Official announcement of development of FF MILC from Nikon:
https://photorumors.com/2018/07/25/nikon-officially-announces-the-development-of-a-new-next-generation-full-frame-mirrorless-camera/

https://www.dpreview.com/news/6307714457/nikon-announces-development-of-full-frame-mirrorless-system


----------



## Bennymiata (Jul 25, 2018)

Canon will now need to do something to styme the heat generated by this Nikon announcement.
Let's hope it's soon.............

The huge new mount is also interesting, and I wonder why it's so big?
Are Nikon looking into MF?
Maybe it's for super wide angle lenses?

Interesting times.


----------



## fullstop (Jul 25, 2018)

Nikon press release:


> July 25, 2018
> TOKYO - Nikon Corporation (Nikon) is pleased to announce the development of a *full-frame, Nikon FX-format, mirrorless camera* and NIKKOR lenses featuring a *new mount*.
> 
> The mirrorless camera and NIKKOR lenses that are in development have enabled the pursuit of a new dimension in optical performance, with the adoption of a new mount.

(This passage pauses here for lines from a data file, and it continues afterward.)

(** Bytes pushed behind the contents of a builder with room grown for
    them. *)
Lemma push_bytes_appends (self : AliSb) (bytes : text) :
  well_formed self ->
  count self + Z.of_nat (List.length bytes) < 2 ^ 62 ->
  exists self',
    push_bytes self bytes = Done self' /\
    well_formed self' /\
    contents self' = contents self ++ bytes /\
    count self' = count self + Z.of_nat (List.length bytes) /\
    count self' < capacity self'.
Proof.
  intros Hwf Hn. unfold push_bytes.
  destruct (ali_sb_maybe_resize_room self (Z.of_nat (List.length bytes)) Hwf)
    as (s1 & E1 & Hwf1 & Hc1 & Hk1 & Hroom); [lia|lia|].
  rewrite E1. cbn [bind].
  destruct (store_at_contents s1 bytes Hwf1) as (block & E2 & Hlen & Hfirst); [lia|].
  rewrite E2. cbn [bind].
  assert (W : to_size_t (count s1 + Z.of_nat (List.length bytes))
              = count s1 + Z.of_nat (List.length bytes)).
  { destruct Hwf as ((? & ?) & _).
    unfold to_size_t, size_modulus, SIZE_WIDTH. apply Z.mod_small. lia. }
  eexists; split; [reflexivity|].
  destruct Hwf as ((? & ?) & _). destruct Hwf1 as ((? & ?) & Hl1).
  unfold well_formed, contents. cbn [data count capacity]. rewrite W.
  repeat split; try lia.
  rewrite Hfirst, Hk1. reflexivity.
Qed.

Lemma ali_sb_push_strs_null_step (self : AliSb) (str : text) (strs : list text) :
  ali_sb_push_strs_null self (str :: strs) =
  bind (push_bytes self (c_str str)) (fun self => ali_sb_push_strs_null self strs).
Proof.
  cbn [ali_sb_push_strs_null]. unfold push_bytes.
  destruct (ali_sb_maybe_resize heap self _) as [s1| |]; cbn [bind]; try reflexivity.
  destruct (store_at _ _ _) as [block| |]; reflexivity.
Qed.

Lemma ali_sb_read_file_push (self : AliSb) (path : string) (bytes : text)
      (log : Log.LogState) :
  Z.of_nat (List.length bytes) < 2 ^ 62 ->
  ali_sb_read_file heap self path (inr bytes) log =
  bind (push_bytes self bytes) (fun self => Done (true, self, log)).
Proof.
  intros Hn. unfold ali_sb_read_file, push_bytes.
  assert (W : to_size_t (Z.of_nat (List.length bytes)) = Z.of_nat (List.length bytes)).
  { unfold to_size_t, size_modulus, SIZE_WIDTH. apply Z.mod_small. lia. }
  rewrite W.
  destruct (ali_sb_maybe_resize heap self _) as [s1| |]; cbn [bind]; try reflexivity.
  destruct (store_at _ _ _) as [block| |]; reflexivity.
Qed.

https://www.nikonusa.com/en/nikon-products/mirrorless-is-coming.page

Nikon mirrorless system is FF, not MF. they will not repeat Fuji's mistake. 

Nikon Z-mount is very wide ... as expected by myself and many others ... to allow for maximum freedom in lens design. Nikon will not repeat their 1957 F-mount mistake and Sony'S FE mount mistake of making it "too darn narrow". 

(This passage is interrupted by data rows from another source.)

(** * The 7 MHz SSB transceiver controller, firmware/7mhz_ssb_trx/7mhz_ssb_trx.ino

    A shallow embedding of the Arduino sketch: the global variables and the
    function-local statics form one [State] record, every handler is a
    function from [State] to [State], the values read from the hardware
    (encoder decoder, pins, [millis()]) are arguments, and every call to an
    external capability (synthesizer, output pin, EEPROM, display, serial
    port) is appended to a trace kept in the state.

    Target: Arduino Nano (ATmega328P): [unsigned long] is 32 bits wide,
    [uint64_t] arithmetic wraps modulo 2^64, multi-byte objects are laid out
    little-endian by [EEPROM.put]/[EEPROM.get]. *)

From Stdlib Require Import ZArith List Lia Bool String Ascii DecimalString.
From coqutil Require Import Byte Word.LittleEndianList.
From stdpp Require Import gmap.
Import ListNotations.
Local Open Scope Z_scope.

(** ** Machine integers *)

Definition wrap8 (x : Z) : Z := x mod 2 ^ 8.
Definition wrap16 (x : Z) : Z := x mod 2 ^ 16.
Definition wrap32 (x : Z) : Z := x mod 2 ^ 32.
Definition wrap64 (x : Z) : Z := x mod 2 ^ 64.

Definition add64 (a b : Z) : Z := wrap64 (a + b).
Definition sub64 (a b : Z) : Z := wrap64 (a - b).
Definition mul64 (a b : Z) : Z := wrap64 (a * b).
(** [unsigned long] subtraction, as in [millis() - last_ptt_time]. *)
Definition sub32 (a b : Z) : Z := wrap32 (a - b).

Definition in_u64 (x : Z) : bool := (0 <=? x) && (x <? 2 ^ 64).

(** ** Constants of the sketch *)

Definition PIN_ENC_A : Z := 2.
Definition PIN_ENC_B : Z := 3.
Definition PIN_PTT : Z := 4.
Definition PIN_ENC_SW : Z := 5.
Definition PIN_TX_EN : Z := 6.

Definition IF_FREQ : Z := 9000000.
Definition BFO_FREQ : Z := 8998500.
Definition FREQ_MIN : Z := 7000000.
Definition FREQ_MAX : Z := 7200000.
Definition FREQ_DEFAULT : Z := 7100000.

Z-Mount may appear even larger in the available pics than it really is, due to compact size of the camera body shown in teaser/leaked images. 

There will be a Nikon OEM adapter for legacy F-mount shards. Will be funny to see how they want to provide backwards functionality for all those older F-shard clunkers with mechanical shenanigans like aperture rings, levers, non EM aperture iris ... and the like. Luckily, Canon EF mount users are be spared from these issues. 

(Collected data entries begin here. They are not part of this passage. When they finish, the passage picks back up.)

(** The run of [train] on the trainer [A, B, Tagger, C]. *)
Definition run_tagger : result Interpreter.t * Trainer.state :=
  Trainer.train methods (Components.validate_arguments methods) Stubs.corpus
    (Trainer.mkState trainer_tagger Stubs.world0).
Definition trained_tagger : Trainer.state := run_tagger.2.
Definition interpreter_tagger : Interpreter.t :=
  match run_tagger.1 with
  | Ok interp => interp
  | Raise _ => Interpreter.init [] None None
  end.

End Stubs3.

(** * Properties *)

(** ** Dictionaries and the monad *)

Lemma merge_updates_lookup (d : dict) (u : option dict) (k : string) :
  merge_updates d u !! k =
  match u with
  | Some m => match m !! k with Some v => Some v | None => d !! k end
  | None => d !! k
  end.
Proof.
  destruct u as [m|]; simpl; [|done].
  case_bool_decide as Hsz.
  - unfold dict_update. rewrite lookup_union. destruct (m !! k), (d !! k); done.
  - assert (m = ∅) as -> by (apply map_size_empty_iff; lia).
    by rewrite lookup_empty.
Qed.

Lemma dict_update_lookup (d u : dict) (k : string) :
  dict_update d u !! k = match u !! k with Some v => Some v | None => d !! k end.
Proof.
  unfold dict_update. rewrite lookup_union. destruct (u !! k), (d !! k); done.
Qed.

Lemma bind_ok {S A B} (m : M S A) (k : A → M S B) s a s' :
  m s = (Ok a, s') → bind m k s = k a s'.
Proof. unfold bind. by intros ->. Qed.

Lemma bind_raise {S A B} (m : M S A) (k : A → M S B) s e s' :
  m s = (Raise e, s') → bind m k s = (Raise e, s').
Proof. unfold bind. by intros ->. Qed.

Lemma bind_inv_ok {S A B} (m : M S A) (k : A → M S B) s b s2 :
  bind m k s = (Ok b, s2) → ∃ a s1, m s = (Ok a, s1) ∧ k a s1 = (Ok b, s2).
Proof.
  unfold bind. destruct (m s) as [[a|e] s1]; [eauto|done].
Qed.

(** ** Interpreter.parse *)

Section Parse.
Variable methods : string → Component.Class.

Lemma process_loop_app cs1 cs2 m ctx w :
  Interpreter.process_loop methods (cs1 ++ cs2) m ctx w =
  match Interpreter.process_loop methods cs1 m ctx w with
  | (Ok m', w') => Interpreter.process_loop methods cs2 m' ctx w'
  | (Raise e, w') => (Raise e, w')
  end.
Proof.
  revert m w. induction cs1 as [|c cs1 IH]; intros m w; [done|].
  simpl. unfold bind.
  destruct (call_process methods c m ctx w) as [[m1|e] w1]; [apply IH|done].
Qed.

Lemma call_process_eq c m ctx w :
  call_process methods c m ctx w =
  (Component.process (class_of methods c) (Component.self c) m ctx,
   log_event (EvProcess c m ctx) w).
Proof. done. Qed.

(** When no component raises, the loop returns the final message. *)
Lemma process_loop_total cs ctx :
  (∀ c m, c ∈ cs →
     is_ok (Component.process (class_of methods c) (Component.self c) m ctx)) →
  ∀ m w, ∃ final w',
    Interpreter.process_loop methods cs m ctx w = (Ok final, w').
Proof.
  induction cs as [|c cs IH]; intros Hok m w; [by eexists _, _|].
  simpl. unfold bind. rewrite call_process_eq.
  pose proof (Hok c m ltac:(left)) as Hc.
  destruct (Component.process _ _ m ctx) as [m1|e]; [|done].
  apply IH. intros c' m' Hin. apply Hok. by right.
Qed.

(** A key left alone by every component of [cs] keeps its output value. *)
Lemma process_loop_preserves cs ctx k :
  (∀ c m m', c ∈ cs →
     Component.process (class_of methods c) (Component.self c) m ctx = Ok m' →
     Message.as_dict m' true !! k = Message.as_dict m true !! k) →
  ∀ m w final w',
    Interpreter.process_loop methods cs m ctx w = (Ok final, w') →
    Message.as_dict final true !! k = Message.as_dict m true !! k.
Proof.
  induction cs as [|c cs IH]; intros Hkeep m w final w' Hrun.
  - by injection Hrun as -> _.
  - simpl in Hrun. apply bind_inv_ok in Hrun as (m1 & w1 & Hc & Hrest).
    rewrite call_process_eq in Hc. injection Hc as Hc _.
    rewrite (IH (λ c' a b Hin, Hkeep c' a b (list_elem_of_further _ _ _ Hin))
               _ _ _ _ Hrest).
    apply (Hkeep c); [by left|done].
Qed.

End Parse.

(** C1. [parse] of an absent or empty text returns exactly the default
    output attributes with ["text": ""], whatever the pipeline, and leaves
    the world as it is: no component's [process] is called. *)
Theorem Interpreter_parse_empty_text
    (methods : string → Component.Class) (self : Interpreter.t)
    (time : option pyval) (w : world) :
  let expected : dict :=
    {[ "intent" := PyDict {[ "name" := PyStr ""; "confidence" := PyFloat 0%float ]};
       "entities" := PyList [];
       "text" := PyStr "" ]} in
  Interpreter.parse methods self None time w = (Ok expected, w)
  ∧ Interpreter.parse methods self (Some "") time w = (Ok expected, w).
Proof. split; reflexivity. Qed.

(** C2. For a non-empty text and a pipeline whose components' [process]
    return, [parse] returns the default output attributes overlaid with the
    output state of the message after the last component: ["intent"] and
    ["entities"] are present, a key the message does not output keeps its
    default, a key it outputs has the message's value, and a key written by
    a component and left alone by all later ones has that component's
    value. *)
Theorem Interpreter_parse_overlays_defaults
    (methods : string → Component.Class) (self : Interpreter.t)
    (text : string) (time : option pyval) (w : world) :
  text ≠ "" →
  (∀ c m, c ∈ Interpreter.pipeline self →
     is_ok (Component.process (class_of methods c) (Component.self c) m
              (Interpreter.context self))) →
  ∃ final w',
    Interpreter.process_loop methods (Interpreter.pipeline self)
      (Message.init text Interpreter.default_output_attributes time)
      (Interpreter.context self) w = (Ok final, w')
    ∧ let out := dict_update Interpreter.default_output_attributes
                   (Message.as_dict final true) in
      Interpreter.parse methods self (Some text) time w = (Ok out, w')
      ∧ is_Some (out !! "intent") ∧ is_Some (out !! "entities")
      ∧ (∀ k, Message.as_dict final true !! k = None →
              out !! k = Interpreter.default_output_attributes !! k)
      ∧ (∀ k v, Message.as_dict final true !! k = Some v → out !! k = Some v)
      ∧ (∀ pre c post k v,
           Interpreter.pipeline self = pre ++ c :: post →
           (∀ m m',
              Component.process (class_of methods c) (Component.self c) m
                (Interpreter.context self) = Ok m' →
              Message.as_dict m' true !! k = Some v) →
           (∀ c' m m', c' ∈ post →
              Component.process (class_of methods c') (Component.self c') m
                (Interpreter.context self) = Ok m' →
              Message.as_dict m' true !! k = Message.as_dict m true !! k) →
           out !! k = Some v).
Proof.
  intros Htext Hok.
  destruct (process_loop_total methods _ _ Hok
              (Message.init text Interpreter.default_output_attributes time) w)
    as (final & w' & Hrun).
  exists final, w'. split; [done|]. cbv zeta.
  assert (Hlookup : ∀ k, dict_update Interpreter.default_output_attributes
                           (Message.as_dict final true) !! k =
                         match Message.as_dict final true !! k with
                         | Some v => Some v
                         | None => Interpreter.default_output_attributes !! k
                         end) by (intros; apply dict_update_lookup).
  split; [|split; [|split; [|split; [|split]]]].
  - unfold Interpreter.parse.
    assert (str_truthy (Some text) = true) as ->.
    { simpl. apply negb_true_iff, String.eqb_neq. done. }
    simpl. by rewrite (bind_ok _ _ _ _ _ Hrun).
  - rewrite Hlookup. destruct (Message.as_dict final true !! "intent"); by eauto.
  - rewrite Hlookup. destruct (Message.as_dict final true !! "entities"); by eauto.
  - intros k Hk. by rewrite Hlookup, Hk.
  - intros k v Hk. by rewrite Hlookup, Hk.
  - intros pre c post k v Hsplit Hwrite Hkeep.
    rewrite Hlookup.
    rewrite Hsplit, process_loop_app in Hrun.
    destruct (Interpreter.process_loop methods pre _ _ w) as [[m1|e] w1];
      [|done].
    simpl in Hrun. apply bind_inv_ok in Hrun as (m2 & w2 & Hc & Hpost).
    rewrite call_process_eq in Hc. injection Hc as Hc _.
    rewrite (process_loop_preserves methods post _ k Hkeep _ _ _ _ Hpost).
    by rewrite (Hwrite _ _ Hc).
Qed.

Canon will (have to) follow suit soon with a new native mount FF MILC system ... whether all fellow forum members believe it or not. Otherwise: DOOM and CAN-OCALYPSE! 

Overall, excellent news. Soon i will be able to choose my future mirrorless FF camera stills system from any of 3 vendors. Plus compact, decent, affordable AF lenses for it from additional vendors like Samyang and other third party makers. I like. A lot! 

End of *slap slap, mirror, sub-mirrors, separate AF-sensor, prism, moving mechanical parts, vibrations, noise, AF-MA and similar hassles* is in sight. Finally!


----------



## fullstop (Jul 25, 2018)

Nikon MILC will be *compact". Just what the doctor ordered. I like! Except that "un-elegant" 23mm nozzle up front or hollow tube space at rear of lens ... if confirmed. 







(c) Nikon mirrorless camera dimensions by L. Johnson (thanks!)
https://nikonrumors.com/2018/07/25/official-press-release-nikons-develops-the-next-generation-full-frame-mirrorless-camera.aspx/#ixzz5MFd89V9o


----------



## fullstop (Jul 25, 2018)

also noteworthy in Nikon press release: 



> Additionally, an F-Mount adapter is being developed that will enable the use *of a wide variety of F-Mount NIKKOR lenses *with the new camera.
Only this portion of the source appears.